Realizzato da Rai Cultura in collaborazione con Anas (Gruppo FS Italiane), il documentario racconta il percorso di Anas dal momento in cui fu fondata come A.A.S.S. nel 1928 fino all’ingresso nel Gruppo Ferrovie dello Stato nel gennaio 2018, sullo sfondo la storia italiana e i suoi cambiamenti. Andrà in onda martedì 27 marzo su Rai Storia alle ore 22:10 e sabato 31 marzo su Raitre alle ore 15:00 e si basa su materiali d’archivio di Anas, della Rai e dell’Istituto Luce. L’obiettivo del lungometraggio è quello di intrecciare le tappe più significative della storia di Anas con gli avvenimenti più importanti che hanno segnato lo sviluppo dell’Italia. Attraverso filmati dell’epoca e interviste si ripercorre l’impegno dell’azienda delle strade nel contribuire alla costruzione prima, e al potenziamento poi, degli assi strategici del Paese.
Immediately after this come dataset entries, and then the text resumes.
Lemma node_add_branch_spec mc a b free heap key pgno :
  page_holds (mc_pg mc) (a ++ b) free heap -> opt_ok key -> zlen (opt_bytes key) < 65536 -> 0 <= pgno < 2 ^ 32 ->
  let n := mk_anode pgno 0 0 (opt_bytes key) [] in
  foot n <= env_branch_nodemax (mc_env mc) ->
  if zlen free <? 2 + foot n then
    node_add_branch unaligned_ok mc (zlen a) key pgno = Some (MDBX_PAGE_FULL, txn_error mc)
  else exists mp', node_add_branch unaligned_ok mc (zlen a) key pgno = Some (MDBX_SUCCESS, with_pg mc mp') /\
    inserted (mc_pg mc) mp' a b n.
Proof.
  intros H Hk Hkl Hpg n Hmax. destruct (opt_len_bytes key Hk) as [Ekl Hk31].
  assert (anode_ok n) as Hn.
  { split; cbn; [done|unfold is_byte; lia|unfold is_byte; lia| |done|constructor].
    destruct key; [by apply val_bytes_bytes|constructor]. }
  assert (node_size key None = foot n) as Esz by (unfold node_size; apply node_size_foot; cbn; done || lia).
  pose proof (upper_range _ _ _ _ H) as Hur. pose proof (foot_image n) as Hfi.
  pose proof (ph_lower _ _ _ _ H) as Hlo. pose proof (ph_upper _ _ _ _ H) as Hup.
  assert (zlen (node_image n) = 8 + zlen (opt_bytes key)) as Eni by (rewrite zlen_node_image; cbn; zlia).
  pose proof (zlen_nonneg (opt_bytes key)).
  unfold node_add_branch, branch_size. rewrite Esz. destruct (Z.ltb_spec (env_branch_nodemax (mc_env mc)) (foot n)); [lia|].
  cbn [mbind option_bind]. unfold sizeof_indx. replace (pg_upper (mc_pg mc) - (foot n + 2 - 2)) with (pg_upper (mc_pg mc) - foot n) by lia.
  unfold i64. rewrite signed_small by lia.
  destruct (Z.ltb_spec (zlen free) (2 + foot n)).
  { destruct (Z.ltb_spec (pg_upper (mc_pg mc) - foot n) (pg_lower (mc_pg mc) + 2)); [done|lia]. }
  destruct (Z.ltb_spec (pg_upper (mc_pg mc) - foot n) (pg_lower (mc_pg mc) + 2)); [lia|].
  unfold u16. rewrite !wrap_small by lia.
  destruct (insert_room _ a b free heap (foot n) H) as (gap & g & m & Em & Es & Lp & Lg & [Bgap Bg]%Forall_app & Hins); [lia|lia|].
  rewrite Em. cbn [mbind option_bind]. rewrite Es. cbn [mbind option_bind]. rewrite new_node_offset by (unfold is_u16; lia).
  set (pre := words16 (a.*1 ++ (pg_upper (mc_pg mc) - foot n) :: b.*1) ++ gap) in *. cbn [mbind option_bind].
  destruct (carve g (zlen (opt_bytes key)) 0) as (w & f & e & k & gk & gd & pad & -> & Lw & Lk & Lgk & Lgd); [lia..|].
  rewrite <- Lp.
  rewrite (proj1 (write_word _ pre w k _ heap f e Lw pgno Hpg)). cbn [mbind option_bind].
  rewrite write_flags by done. cbn [mbind option_bind]. rewrite write_extra by done. cbn [mbind option_bind].
  rewrite write_ks by (done || lia). cbn [mbind option_bind].
  assert (zlen (node_image n ++ pad) = foot n) as Hpl by (unfold fields in Lg; zlia).
  assert (Forall is_byte pad) as Hpb by (unfold fields in Bg; rewrite !Forall_app in Bg; naive_solver).
  assert (gd = []) as -> by by apply zlen_0_nil.
  specialize (Hins n pad Hn eq_refl Hpl Hpb). eexists. split; [|by exists gap, (node_image n ++ pad ++ heap)].
  destruct key as [v|]; cbn [opt_bytes opt_ok opt_len] in *.
  - destruct (Z.eqb_spec (iov_len v) 0) as [E0|E0]; cbn [negb].
    + rewrite val_len_bytes in Lgk by done. assert (gk = []) as -> by (apply zlen_0_nil; lia).
      cbn [mbind option_bind]. rewrite Lp. unfold node_image, fields, n. cbn [an_word an_flags an_extra an_key an_data].
      assert (val_bytes v = []) as -> by (apply zlen_0_nil; rewrite val_len_bytes by done; lia). by rewrite <- !app_assoc.
    + rewrite write_ks by (done || lia). cbn [mbind option_bind]. rewrite val_len_bytes in Lgk by done.
      erewrite write_key by done. cbn [mbind option_bind].
      rewrite Lp. unfold node_image, fields, n. cbn [an_word an_flags an_extra an_key an_data]. rewrite val_len_bytes by done.
      by rewrite <- !app_assoc.
  - cbn [mbind option_bind]. assert (gk = []) as -> by by apply zlen_0_nil.
    rewrite Lp. unfold node_image, fields, n. cbn [an_word an_flags an_extra an_key an_data]. by rewrite <- !app_assoc.
Qed.
(* ===== verification/Cogs.v ===== *)
(** * Packed page counts, rounding, size limits ([src/src/cogs.c], [cogs.h],
      [env.c], [page-ops.c], [tree-ops.c])

    The growth step and the shrink threshold are kept in a meta-page as 16-bit
    codes ([pv]): small counts as they are, greater ones with a three bit
    exponent and an eleven bit mantissa. The other half of the file is the
    arithmetic that derives the limits of nodes, keys and values from the page
    size, and the thresholds of sub-pages. *)

From stdpp Require Import base numbers option list.
From Stdlib Require Import ZArith Lia.
From S2P Require Import Prelude Bits Alloc Pnl Bytes Cmp Page.

(** ** Packed page counts *)

Definition me2v (m e : Z) : Z := u32 (32768 + Z.shiftl (m + 1) (e + 8)).

Definition v2me (v e : Z) : Z :=
let m := Z.shiftr (u64 (v - 32768 + Z.shiftl 1 (e + 8) - 1)) (e + 8) in
let m := if 0 <? m then m - 1 else m in
u16 (0x8001 + Z.shiftl e 12 + Z.shiftl m 1).

Definition pv2pages (pv : Z) : Z :=
if negb (Z.land pv 0x8001 =? 0x8001) then pv
else if pv =? 65535 then 65536
else me2v (Z.land (Z.shiftr pv 1) 2047) (Z.land (Z.shiftr pv 12) 7).

Definition pages2pv (pages : Z) : Z :=
if (pages <? 32769) || ((pages <? 65536) && (Z.land pages 1 =? 0)) then u16 pages
else if pages <=? me2v 2047 0 then v2me pages 0
else if pages <=? me2v 2047 1 then v2me pages 1
else if pages <=? me2v 2047 2 then v2me pages 2
else if pages <=? me2v 2047 3 then v2me pages 3
else if pages <=? me2v 2047 4 then v2me pages 4
else if pages <=? me2v 2047 5 then v2me pages 5
else if pages <=? me2v 2047 6 then v2me pages 6
else if pages <? me2v 2046 7 then v2me pages 7 else 65533.

(** One turn of the loop of [pv2pages_verify] per code, from [i] on. *)
Fixpoint pv_verify_from (n : nat) (i : Z) (ok : bool) : bool :=
match n with
| O => ok
| S n =>
  let pages := pv2pages i in
  let x := pages2pv pages in
  let xp := pv2pages (u16 x) in
  pv_verify_from n (i + 1) (if negb (pages =? xp) then false else ok)
end.
Definition pv2pages_verify : bool := pv_verify_from (Z.to_nat 65536) 0 true.

(** ** Rounding to the units of the system *)

Record globals : Type := mk_globals {
  sys_pagesize : Z;
  sys_allocation_granularity : Z;
  mmap_limit : Z;
  reasonable_db_maxsize : Z;
}.

(** [MDBX_ROUNDING_TO_ALLOCATION_GRANULARITY], off by default. *)
Definition sys_unit (rounding : bool) (g : globals) : Z :=
if rounding then sys_allocation_granularity g else sys_pagesize g.

Definition bytes_ceil2sp_bytes (g : globals) (env : page_env) (n : Z) : Z :=
ceil_powerof2 n (if sys_pagesize g <? env_ps env then env_ps env else sys_pagesize g).
Definition bytes_ceil2sp_pgno (g : globals) (env : page_env) (n : Z) : Z := bytes2pgno env (bytes_ceil2sp_bytes g env n).
Definition pgno_ceil2sp_bytes (g : globals) (env : page_env) (pgno : Z) : Z :=
ceil_powerof2 (pgno2bytes env pgno) (sys_pagesize g).
Definition pgno_ceil2sp_pgno (g : globals) (env : page_env) (pgno : Z) : Z :=
bytes2pgno env (pgno_ceil2sp_bytes g env pgno).
Definition bytes_ceil2os_bytes (rounding : bool) (g : globals) (env : page_env) (n : Z) : Z :=
let u := sys_unit rounding g in ceil_powerof2 n (if u <? env_ps env then env_ps env else u).
Definition bytes_ceil2os_pgno (rounding : bool) (g : globals) (env : page_env) (n : Z) : Z :=
bytes2pgno env (bytes_ceil2os_bytes rounding g env n).
Definition pgno_ceil2os_bytes (rounding : bool) (g : globals) (env : page_env) (pgno : Z) : Z :=
ceil_powerof2 (pgno2bytes env pgno) (sys_unit rounding g).
Definition pgno_ceil2os_pgno (rounding : bool) (g : globals) (env : page_env) (pgno : Z) : Z :=
bytes2pgno env (pgno_ceil2os_bytes rounding g env pgno).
Nel documentario, che deve molto anche al contributo di storici e specialisti del settore, come i professori Stefano Maggi dell’Università di Siena e Leandra D’Antone dell’Università di Roma “La Sapienza”, si alternano più voci: la storia dell’azienda, infatti, è raccontata attraverso i ricordi dei cantonieri di ieri e di oggi e attraverso le testimonianze del presidente Ennio Cascetta e dell’amministratore delegato Gianni Vittorio Armani.

Da sinistra: Pierfrancesco Maran, Gianni Vittorio Armani, Ennio Cascetta, Giuseppe Cerbone alla presentazione del fotolibro realizzato in collaborazione con Ansa

Basti pensare che nel 1928, in piena epoca fascista, la neonata A.A.S.S. ebbe il compito di “depolverizzare” le principali arterie stradali in un momento in cui la circolazione avveniva per lo più a bordo di veicoli a trazione animale. Nel 1946 la A.A.S.S. fu soppressa per far posto all’Anas, a cui fu affidato il compito di ricostruire tutte le strade e i ponti bombardati e distrutti durante il secondo conflitto mondiale.
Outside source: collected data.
(* ===== verification/Geometry.v ===== *)
(** * Geometry of the database file ([src/src/api-env.c], [mdbx_env_set_geometry])

    The caller gives the lower, current and upper size of the file, the growth
    step, the shrink threshold and the page size; negative values ask for a
    default or keep what is set, zero for a minimum, [INTPTR_MAX] for a
    maximum. The function turns them into sizes in whole pages, keeps them for
    a later open when the file is not mapped yet, and otherwise puts them into
    the geometry record of the meta-page. Sizes are [intptr_t], 64 bits wide
    here; comparisons and divisions are signed or unsigned as in the code. *)

From stdpp Require Import base numbers option list.
From Stdlib Require Import ZArith Lia.
From S2P Require Import Prelude Bits Alloc Pnl Bytes Cmp Page Cogs.

(** What a call comes to: a value, an error code, the panic of a failed
    [ENSURE_OBJ], or undefined behaviour (signed overflow). *)
Inductive outcome (A : Type) : Type :=
  | Done (a : A)
  | Error (e : rc)
  | Panic
  | Undefined.
Arguments Done {A} a.
Arguments Error {A} e.
Arguments Panic {A}.
Arguments Undefined {A}.

#[global] Instance outcome_bind : MBind outcome := λ A B f m,
  match m with Done a => f a | Error e => Error e | Panic => Panic | Undefined => Undefined end.

Definition ensure {A} (c : bool) (k : outcome A) : outcome A := if c then k else Panic.

Definition INTPTR_MAX : Z := 2 ^ 63 - 1.
Definition INT_MAX : Z := 2 ^ 31 - 1.
Definition is_intptr (x : Z) : Prop := - 2 ^ 63 <= x < 2 ^ 63.
Definition intptr (x : Z) : outcome Z := if (- 2 ^ 63 <=? x) && (x <=? INTPTR_MAX) then Done x else Undefined.

Definition MIN_MAPSIZE : Z := MDBX_MIN_PAGESIZE * MIN_PAGENO.
Definition MAX_MAPSIZE32 : Z := 0x7f000000.
Definition MAX_MAPSIZE : Z := (MAX_PAGENO + 1) * MDBX_MAX_PAGESIZE.
Definition MEGABYTE : Z := 2 ^ 20.
Definition MDBX_WORDBITS : Z := 64.

(** ** The page size of a file that is not mapped *)

Fixpoint raise_pagesize (fuel : nat) (top pagesize : Z) : outcome Z :=
match fuel with
| O => Undefined
| S fuel =>
  if (pagesize * (MAX_PAGENO + 1) <? top) && (pagesize <? MDBX_MAX_PAGESIZE)
  then raise_pagesize fuel top (Z.shiftl pagesize 1) else Done pagesize
end.

Definition auto_pagesize (g : globals) (size_lower size_now size_upper pagesize : Z) : outcome Z :=
if INT_MAX <=? pagesize then Done MDBX_MAX_PAGESIZE
else if pagesize =? 0 then Done MDBX_MIN_PAGESIZE
else if pagesize <? 0 then
  let pagesize := i64 (sys_pagesize g) in
  let pagesize := if MDBX_MAX_PAGESIZE <? u64 pagesize then MDBX_MAX_PAGESIZE else pagesize in
  let top := if size_lower <? size_now then size_now else size_lower in
  let top := if top <? size_upper then size_upper else top in
  let top := if top <? 0 then i64 (reasonable_db_maxsize g)
             else if top =? 0 then MIN_MAPSIZE
             else if i64 (mmap_limit g) <=? top then i64 (mmap_limit g) else top in
  raise_pagesize 32 top pagesize
else Done pagesize.

(** ** Sizes *)

Definition default_lower (g : globals) (pagesize size_lower : Z) : Z :=
let size_lower :=
  if size_lower <=? 0 then
    let size_lower := if size_lower =? 0 then MIN_MAPSIZE else pagesize * MDBX_WORDBITS in
    if Z.quot size_lower pagesize <? MIN_PAGENO then MIN_PAGENO * pagesize else size_lower
  else size_lower in
if INTPTR_MAX <=? size_lower then
  let size_lower := i64 (reasonable_db_maxsize g) in
  if MAX_PAGENO + 1 <? u64 size_lower / pagesize then pagesize * (MAX_PAGENO + 1) else size_lower
else size_lower.

Definition default_now (g : globals) (pagesize size_now : Z) : Z :=
if INTPTR_MAX <=? size_now then
  let size_now := i64 (reasonable_db_maxsize g) in
  if MAX_PAGENO + 1 <? u64 size_now / pagesize then pagesize * (MAX_PAGENO + 1) else size_now
else size_now.

(** The two clamps at the end of both branches. *)
Definition clamp_upper (g : globals) (pagesize size_upper : Z) : Z :=
let size_upper := if MAX_PAGENO + 1 <? u64 size_upper / pagesize then pagesize * (MAX_PAGENO + 1) else size_upper in
if mmap_limit g <? u64 size_upper then i64 (mmap_limit g) else size_upper.

Definition default_upper (g : globals) (pagesize size_lower size_now growth_step size_upper : Z) : Z :=
if size_upper <=? 0 then
  clamp_upper g pagesize
    (if ((growth_step =? 0) || (size_upper =? 0)) && (size_lower <=? size_now) then size_now
     else if (size_now <=? 0) || (i64 (reasonable_db_maxsize g) / 2 <=? size_now) then i64 (reasonable_db_maxsize g)
     else if (MAX_MAPSIZE32 / 2 <=? u64 size_now) && (u64 size_now <=? MAX_MAPSIZE32 / 4 * 3) then MAX_MAPSIZE32
     else i64 (ceil_powerof2 (u64 (if u64 size_now <? mmap_limit g / 4 then size_now + size_now
                                   else size_now + size_now / 2))
                             (MEGABYTE * MDBX_WORDBITS * MDBX_WORDBITS / 32)))
else if INTPTR_MAX <=? size_upper then clamp_upper g pagesize (i64 (reasonable_db_maxsize g))
else size_upper.
Fixpoint check_items (page_get_large : Z -> Z -> option (rc + page)) (n : nat) (mc : kcursor) (mp : page) (i : Z) (st : chk)
  : option flow :=
match n with
| O => Some (Next st)
| S n =>
  r ← (if is_dupfix_leaf mp then st ← check_dupfix_item mc mp i st; Some (Next st) else check_node_item page_get_large mc mp i st);
  match r with
  | Next st => check_items page_get_large n mc mp (i + 1) st
  | Stop err => Some (Stop err)
  end
end.

Definition with_k (mc : kcursor) (k : clc) : kcursor :=
mk_kc (kc_env mc) (kc_writemap mc) (kc_inner mc) (kc_checking mc) (kc_tree_flags mc) (kc_dupfix_size mc) (kc_height mc)
      (kc_items mc) k (kc_v mc) (kc_txnid mc) (kc_front_txnid mc) (kc_first_unallocated mc) (kc_now mc).

(** The result and the cursor, whose length bounds a page of fixed-size items
    narrows. *)
Definition page_check (page_get_large : Z -> Z -> option (rc + page)) (mc : kcursor) (mp : page) (offset : Z)
  : option (rc * kcursor) :=
let result (b : bool) := if b then MDBX_SUCCESS else MDBX_CORRUPTED in
let ok := check_address mc mp offset in
match check_type mc mp with
| Verdict ok' => Some (result (ok && ok'), mc)
| Nodes ok' =>
  let ok := ok && ok' && check_layout mc mp in
  r ← check_items page_get_large (Z.to_nat (page_numkeys mp)) mc mp 0 (mk_chk (negb ok) None (kc_k mc) (value_clc mc));
  match r with
  | Next st => Some (result (negb (ck_bad st)), with_k mc (ck_k st))
  | Stop err => Some (err, mc)
  end
end.

(** ** Reading a page *)

(** The error, the page if there is one, whether the transaction is marked as
    failed ([MDBX_TXN_ERROR]), and the cursor. *)
Record pgr : Type := mk_pgr {
  pgr_err : rc;
  pgr_page : option page;
  pgr_failed : bool;
  pgr_mc : kcursor;
}.

Definition check_page_complete (page_get_large : Z -> Z -> option (rc + page)) (ILL : Z) (mc : kcursor) (mp : page)
  (offset front : Z) : option pgr :=
if check_page_header ILL mc mp front then
  '(err, mc') ← page_check page_get_large mc mp offset;
  Some (mk_pgr err (Some mp) (negb (bool_decide (err = MDBX_SUCCESS))) mc')
else Some (mk_pgr MDBX_CORRUPTED (Some mp) true mc).

(** [unchecked] is the call of [page_get_unchecked] ([PageGet.v]): the page and
    its distance from the start of the map, or the error (with the page, if
    there is one). *)
Definition finder : Type := Z -> option (rc * option (page * Z)).

Definition page_get_inline (page_get_large : Z -> Z -> option (rc + page)) (unchecked : finder)
  (ILL : Z) (mc : kcursor) (pgno front : Z) : option pgr :=
r ← unchecked pgno;
match r with
| (MDBX_SUCCESS, Some (mp, offset)) =>
  if negb (has (kc_checking mc) z_pagecheck) then
    if check_page_header ILL mc mp front then Some (mk_pgr MDBX_SUCCESS (Some mp) false mc)
    else Some (mk_pgr MDBX_CORRUPTED (Some mp) true mc)
  else check_page_complete page_get_large ILL mc mp offset front
| (err, r) => Some (mk_pgr err (fst <$> r) true mc)
end.

Definition ILL_large : Z := Z.lor P_ILL_BITS (Z.lor P_BRANCH (Z.lor P_LEAF P_DUPFIX)).
Definition ILL_three : Z := Z.lor P_ILL_BITS P_LARGE.

(** A large page has no nodes, so that its check never asks for another one. *)
Definition page_get_large (unchecked : finder) (mc : kcursor) (pgno front : Z) : option pgr :=
page_get_inline (fun _ _ => None) unchecked ILL_large mc pgno front.

Definition large_of (unchecked : finder) (mc : kcursor) (pgno front : Z) : option (rc + page) :=
r ← page_get_large unchecked mc pgno front;
match pgr_err r, pgr_page r with
| MDBX_SUCCESS, Some mp => Some (inr mp)
| err, _ => Some (inl err)
end.

Definition page_get_any (unchecked : finder) (mc : kcursor) (pgno front : Z) : option pgr :=
page_get_inline (large_of unchecked mc) unchecked P_ILL_BITS mc pgno front.
Definition page_get_three (unchecked : finder) (mc : kcursor) (pgno front : Z) : option pgr :=
page_get_inline (large_of unchecked mc) unchecked ILL_three mc pgno front.
End Check.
Poi ci furono gli anni del boom economico che coincisero con la costruzione del Grande Raccordo Anulare voluto dall’allora direttore di Anas Eugenio Gra, che creerà un acronimo per dare il suo nome all’anello della Capitale che diventerà la strada più trafficata d’Italia (oggi ha picchi di traffico di oltre 166.000 veicoli al giorno). In quegli stessi anni nacque il progetto della A3 “Salerno Reggio Calabria”, costruita fra il 1964 e il 1974, all’interno di tre regioni morfologicamente complesse come la Campania, la Basilicata e la Calabria. L’infrastruttura, che deve molto all’ingegner Giuseppe Scaramuzzi all’epoca responsabile dei lavori, è considerata un’opera ingegneristica di elevata complessità.